The other Saturday I had the good fortune to go to see Matilda on Broadway at The Sam S. Shubert Theater, 225 West 44th Street, New York, NY.
The play is a musical version of Roald Dahl’s story about a very smart, ingenious little girl who is misunderstood by almost everyone with a REALLY, REALLY atrocious set of parents and a REALLY, REALLY atrocious headmaster at her school in a tale of survival and redemption through hope and imagination.
In the play we first meet young Matilda on the day that she’s born and then we are fast forwarded to her when she is five.
Young Matilda played by Ripley Sobo has to deal with her underhanded nitwitted father who refuses to acknowledge that she is his daughter and not his son and calls her every miserable name in the book for loving books and reading.
Unfortunately, Matilda’s mother is no better.
She’s only into being loud, loving her cosmetics and dancing the tango with her young handsome Italian dance partner (Hmm…).
Yuck. Yuck. Yuck.
OK. So it doesn’t get any better yet!
As the play progresses, Matilda is sent off to school, a place named Crunchem Hall where the principal is beyond horrific.
The two saving angels at the school are the librarian who loves to hear Matilda tell her stories (taken from her extensive time secretly spent reading) and Miss Honey, her lovely but timid teacher who is the niece of this very yuck principal.
Well, not one to give any ending away, things do work out in “their” own way and redemption and acceptance is found for Matilda and her relationship with her hellish parents and beyond miserable principal are resolved at least for a period of time.

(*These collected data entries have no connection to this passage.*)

(** The rows, in the order the database gives them. *)
Lemma coverage_rows_spec now xs txs :
  ∃ pairs, NoDup pairs ∧ (∀ a m, (a, m) ∈ pairs ↔ traded_in now xs a m)
    ∧ coverage_rows now xs txs
      ≡ₚ (λ k, mkCoverageRow k.1 k.2 (executions_in now xs k.1 k.2) (bool_decide (k ∉ cash_months txs))) <$> pairs.
Proof.
  destruct (traded_months_spec now xs) as (pairs & Hnd & Hin & Heq). exists pairs. split_and!; [done..|].
  unfold coverage_rows. rewrite merge_sort_Permutation, Heq, <-list_fmap_compose. apply reflexive_eq.
  apply list_fmap_ext. by intros i [a m] _.
Qed.

Lemma read_coverage_inv failure now xs txs c :
  read_coverage failure now xs txs = Ok c →
  ∃ pairs rows, NoDup pairs ∧ (∀ a m, (a, m) ∈ pairs ↔ traded_in now xs a m)
    ∧ rows ≡ₚ (λ k, mkCoverageRow k.1 k.2 (executions_in now xs k.1 k.2) (bool_decide (k ∉ cash_months txs))) <$> pairs
    ∧ NoDup (c_accounts c) ∧ (∀ a, a ∈ c_accounts c ↔ ∃ r, r ∈ rows ∧ cr_account r = a)
    ∧ StronglySorted String.le (c_accounts c)
    ∧ c_gaps c = row_gap <$> filter (λ r, cr_gap r = true) rows.
Proof.
  unfold read_coverage, run_coverage_sql. destruct failure; [done|]. case_decide as Hfit; [|done]. cbn [mbind res_bind].
  destruct (coverage_rows_spec now xs txs) as (pairs & Hnd & Hin & Hperm).
  pose proof (collect_rows_spec (coverage_rows now xs txs) [] [] ltac:(constructor)) as Hrows.
  destruct (foldl collect_row _ _) as [accounts gaps]. destruct Hrows as (Hnda & Hina & ->). intros [= <-].
  exists pairs, (coverage_rows now xs txs). cbn [c_accounts c_gaps]. split_and!; try done.
  - by rewrite merge_sort_Permutation.
  - intros a. rewrite merge_sort_Permutation, Hina. split; [|by right]. by intros [?%not_elem_of_nil|].
  - apply StronglySorted_merge_sort; apply _.
Qed.

(** C32. The gaps [read_coverage] returns are exactly the account-months that are over, have
    executions and have no cash row, each of them once and with its number of executions;
    the accounts are exactly those with an execution in a closed month, sorted and
    without repetition. *)
Theorem read_coverage_spec failure now xs txs c :
  read_coverage failure now xs txs = Ok c →
  (∃ pairs, NoDup pairs ∧ (∀ a m, (a, m) ∈ pairs ↔ uncovered now xs txs a m)
     ∧ c_gaps c ≡ₚ (λ k, mkGap k.1 (month_label k.2) (executions_in now xs k.1 k.2)) <$> pairs)
  ∧ (∀ a, a ∈ c_accounts c ↔ ∃ m, traded_in now xs a m)
  ∧ NoDup (c_accounts c) ∧ StronglySorted String.le (c_accounts c).
Proof.
  intros (pairs & rows & Hnd & Hin & Hperm & Hnda & Hina & Hsort & Hgaps)%read_coverage_inv.
  split_and!; [|intros a|done..].
  - exists (filter (λ k, k ∉ cash_months txs) pairs). split_and!.
    + by apply NoDup_filter.
    + intros a m. rewrite list_elem_of_filter, Hin, cash_months_spec. unfold uncovered. tauto.
    + rewrite Hgaps, Hperm. clear. apply reflexive_eq. induction pairs as [|k pairs IH]; [done|].
      rewrite fmap_cons, !filter_cons. cbn [cr_gap].
      case_bool_decide; repeat case_decide; try done. by rewrite !fmap_cons, IH.
  - rewrite Hina. setoid_rewrite Hperm. setoid_rewrite list_elem_of_fmap. split.
    + intros (r & ([a' m] & -> & Hk%Hin) & <-). by exists m.
    + intros (m & Hm%Hin). eexists. split; [by exists (a, m)|done].
Qed.

Lemma coverage_check_gaps c : ck_ok (coverage_check (Some c) None) = true ↔ c_gaps c = [].
Proof. unfold coverage_check. cbn. by destruct (c_gaps c). Qed.

Lemma covered_iff failure now xs txs c :
  read_coverage failure now xs txs = Ok c →
  ck_ok (coverage_check (Some c) None) = true ↔ ∀ a m, traded_in now xs a m → cash_in txs a m.
Proof.
  intros (pairs & rows & Hnd & Hin & Hperm & _ & _ & _ & Hgaps)%read_coverage_inv.
  rewrite coverage_check_gaps, Hgaps. split.
  + intros Hnil%fmap_nil_inv a m Hm%Hin. apply cash_months_spec.
    destruct (decide ((a, m) ∈ cash_months txs)) as [|Hno]; [done|].
    assert (mkCoverageRow a m (executions_in now xs a m) (bool_decide ((a, m) ∉ cash_months txs))
              ∈ filter (λ r, cr_gap r = true) rows) as Hr; [|rewrite Hnil in Hr; by apply not_elem_of_nil in Hr].
    apply list_elem_of_filter. cbn. split; [by apply bool_decide_eq_true|].
    rewrite Hperm. apply list_elem_of_fmap. by exists (a, m).
  + intros Hall. destruct (filter _ rows) as [|r l] eqn:E; [done|]. exfalso.
    assert (r ∈ filter (λ r, cr_gap r = true) rows) as [Hr Hin']%list_elem_of_filter by (rewrite E; by left).
    rewrite Hperm in Hin'. apply list_elem_of_fmap in Hin' as ([a m] & -> & Hk%Hin%Hall%cash_months_spec).
    cbn in Hr. by case_bool_decide.
Qed.

(** The self-check's coverage entry passes exactly when every account with an execution
    in a month that is over also has a cash row in that month; when it fails it carries
    the gaps. *)
Theorem coverage_check_spec failure now xs txs c :
  read_coverage failure now xs txs = Ok c →
  (ck_ok (coverage_check (Some c) None) = true ↔ ∀ a m, traded_in now xs a m → cash_in txs a m)
  ∧ ck_gaps (coverage_check (Some c) None) = c_gaps c.
Proof.
  intros Hread. split; [by eapply covered_iff|]. unfold coverage_check. cbn. by destruct (c_gaps c).
Qed.
End theorems.

(** ** The count per account *)

Lemma zero_accounts_lookup accounts (out : gmap string Z) a :
  foldl (λ out a, <[a := 0]> out) out accounts !! a = if decide (a ∈ accounts) then Some 0 else out !! a.
Proof.
  revert out. induction accounts as [|b accounts IH]; intros out; cbn [foldl]; [done|]. rewrite IH.
  pose proof (elem_of_cons accounts a b). destruct (decide (a ∈ accounts)) as [Hin|Hno].
  - by rewrite decide_True by tauto.
  - destruct (decide (a = b)) as [->|Hne]; [by rewrite decide_True, lookup_insert_eq by tauto|].
    by rewrite decide_False, lookup_insert_ne by (tauto || congruence).
Qed.

(** What a loop over the gaps leaves at an account. *)
Definition account_gaps (a : string) (gaps : list gap) : list gap := filter (λ g, g_account g = a) gaps.

Lemma count_gaps_lookup gaps (out : gmap string Z) a :
  foldl (λ out g, <[g_account g := default 0 (out !! g_account g) + 1]> out) out gaps !! a
  = match account_gaps a gaps with
    | [] => out !! a
    | gs => Some (default 0 (out !! a) + Z.of_nat (length gs))
    end.
Proof.
  revert out. induction gaps as [|g gaps IH]; intros out; cbn [foldl]; [done|]. rewrite IH. unfold account_gaps.
  rewrite (filter_cons _ g). destruct (decide (g_account g = a)) as [<-|Hne].
  - rewrite lookup_insert_eq. destruct (filter _ gaps); cbn; f_equal; lia.
  - by rewrite lookup_insert_ne.
Qed.

(** The metric has a value for exactly the accounts the coverage names, and the value is
    the number of the account's gaps (zero for an account that is covered). *)
Theorem gap_months_by_account_spec c a :
  gap_months_by_account c !! a
  = if decide (a ∈ c_accounts c ∨ account_gaps a (c_gaps c) ≠ [])
    then Some (Z.of_nat (length (account_gaps a (c_gaps c)))) else None.
Proof.
  unfold gap_months_by_account. rewrite count_gaps_lookup, zero_accounts_lookup, lookup_empty.
  destruct (account_gaps a (c_gaps c)); repeat case_decide; naive_solver.
Qed.

(** ** A ledger with one uncovered month *)

(** 4 September 2026: executions in July and August, cash rows in August only. *)
Definition september : Z := 20700 * day_usec.
Definition july_trades : list execution :=
  [mkExecution (Some "U1") (Some 20650) None; mkExecution (Some "U1") (Some 20651) None;
   mkExecution (Some "U1") (Some 20680) None; mkExecution None (Some 20650) None; mkExecution (Some "U2") (Some 20700) None].
Definition august_cash : list cash := [mkCash (Some "U1") (20681 * day_usec)].
Definition july_gap : coverage := mkCoverage ["U1"] [mkGap "U1" "2026-07" 2].

Lemma july_coverage : @read_coverage sample_collation None september july_trades august_cash = Ok july_gap.
Proof. vm_compute. reflexivity. Qed.

Lemma read_coverage_spec_witness :
  (∃ pairs, NoDup pairs ∧ (∀ a m, (a, m) ∈ pairs ↔ uncovered september july_trades august_cash a m)
     ∧ [mkGap "U1" "2026-07" 2]
       ≡ₚ (λ k, mkGap k.1 (month_label k.2) (executions_in september july_trades k.1 k.2)) <$> pairs)
  ∧ ∀ a, a ∈ ["U1"] ↔ ∃ m, traded_in september july_trades a m.
Proof.
  destruct (@read_coverage_spec sample_collation None september july_trades august_cash july_gap july_coverage)
    as (H1 & H2 & _). split; [exact H1|exact H2].
Defined.

Lemma coverage_check_spec_witness :
  ¬ (∀ a m, traded_in september july_trades a m → cash_in august_cash a m).
Proof.
  destruct (@coverage_check_spec sample_collation None september july_trades august_cash july_gap july_coverage)
    as [[_ H] _].
  intros Hall. specialize (H Hall). discriminate H.
Defined.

So I must admit that I totally enjoyed this play because it portrayed the great spirit of this young girl who ingenious ways to deal with all these ridiculous people in her life.
She found her own way of coping and of also freeing other people from their own timidity and difficult challenges like her lovely teacher Miss Honey.
So I totally recommend that you see this play.
It teaches two of life’s greatest lessons which in my opinion are, “Where there is a will there is a way!” and as Nietchze once said, “That which doesn’t kill you can only make you stronger!”